Saturday evening I was back in the Ottawa area, playing a house concert in a beautiful mansion in Gatineau with Renée Yoxon and Chad Linsley. The name of the concert series is the Tiny House Mansion Concerts. The place was incredible (I can’t believe I didn’t take a photo!), and the hosts were awesome. They had an old, slightly out-of-tune Heintzman upright piano, which Chad made sound great. It’s a total treat to play with these two! I always need to be on my toes, the music often takes surprising twists and turns. My favorite moment of the evening was when I sat down to listen to Renée and Chad perform a tune I don’t play on, entitled Little Prince. As the last note faded, there was an audible group exhalation, almost a sigh – like everybody had been released from a spell all at the same time. Maybe not a spell, more like a beautiful enchanted dream world, and they all came back to reality when the song finished. It was a really incredible feeling.

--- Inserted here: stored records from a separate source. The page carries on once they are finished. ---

(* ===== verification/_CoqProject ===== *)
-Q . S2P
Prelude.v
RustStr.v
Utf8.v
BTree.v
Json.v
CoreError.v
CoreIds.v
CorePath.v
CoreResource.v
CoreRequest.v
CoreShell.v
CoreDecision.v
CorePermit.v
CoreProps.v
Redaction.v
RedactionProps.v
PolicyModel.v
PolicyEngine.v
PolicySpec.v
PolicyProps.v
PolicyLoad.v
AuditModel.v
AuditVerify.v
AuditChain.v
AuditProps.v
ApprovalModel.v
ApprovalBroker.v
ApprovalSpec.v
ApprovalLife.v
Instances.v
ApprovalProps.v
EnforceFs.v
EnforceFsProps.v
EnforceCmd.v
EnforceCmdProps.v
EnforceNet.v
EnforceNetProps.v
EnforceExamples.v
Runtime.v
RuntimeSpec.v
RuntimeProps.v
RuntimeHistory.v
RuntimeMachine.v
RuntimeExamples.v
ConfigLoad.v
ConfigProps.v
GatewayModel.v
GatewayTypes.v
Gateway.v
GatewayProps.v
GatewayMachine.v
GatewayServer.v
CliServe.v
CliPolicy.v
CliCommands.v
CliProps.v
McpProtocol.v
McpProxy.v
McpProps.v
DashEvent.v
Dashboard.v
DashProps.v
Setup.v
SetupMerge.v
SetupProps.v
DashExamples.v
StoreOpen.v
StoreOpenProps.v
GatewayHttp.v
GatewayExamples.v
GatewayServe.v
CliMain.v
CliMainProps.v
CliRuns.v
TestPolicy.v
TestCore.v
TestRecords.v
TestEnforce.v
TestRuntime.v
TestCli.v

Sunday morning began with a great, relaxed home rehearsal for Marie-Claire‘s upcoming album launch. Maybe I’m biased, but I think it’s a great project, with a great sounding album, and a great band (Eric Thibodeau on drums! I get to play with him in Craig’s group, too). Marie-Claire’s composition has always floored me, I wish I could write that well. Apparently the album has been getting some CBC airtime, which is exciting!!
Sunday afternoon was a rehearsal with Siach Hasadeh, the formation with strings. With this group we’ve been heading into a really beautiful and interesting area, incorporating more and more free improvisation and extended techniques into the group vocabulary. So we worked on a bunch of improvisation exercises, and worked on some new material, and the whole process was exhilarating! Hopefully we’ll be able to do another tour this spring….
Sunday evening I got to check out Eric Hove’s new project at the OFF Jazz Festival. It was crazy! Wild spectral music over cool grooves. I’ve never heard anything like it before! It’s not often I get the chance to go to a concert, so this was a real treat, especially since the music was great. It was also a great jazz hang!
If you made it this far, thank you for reading. I hope to post about once a week, so stay tuned for more!
I’m off to do some web design homework.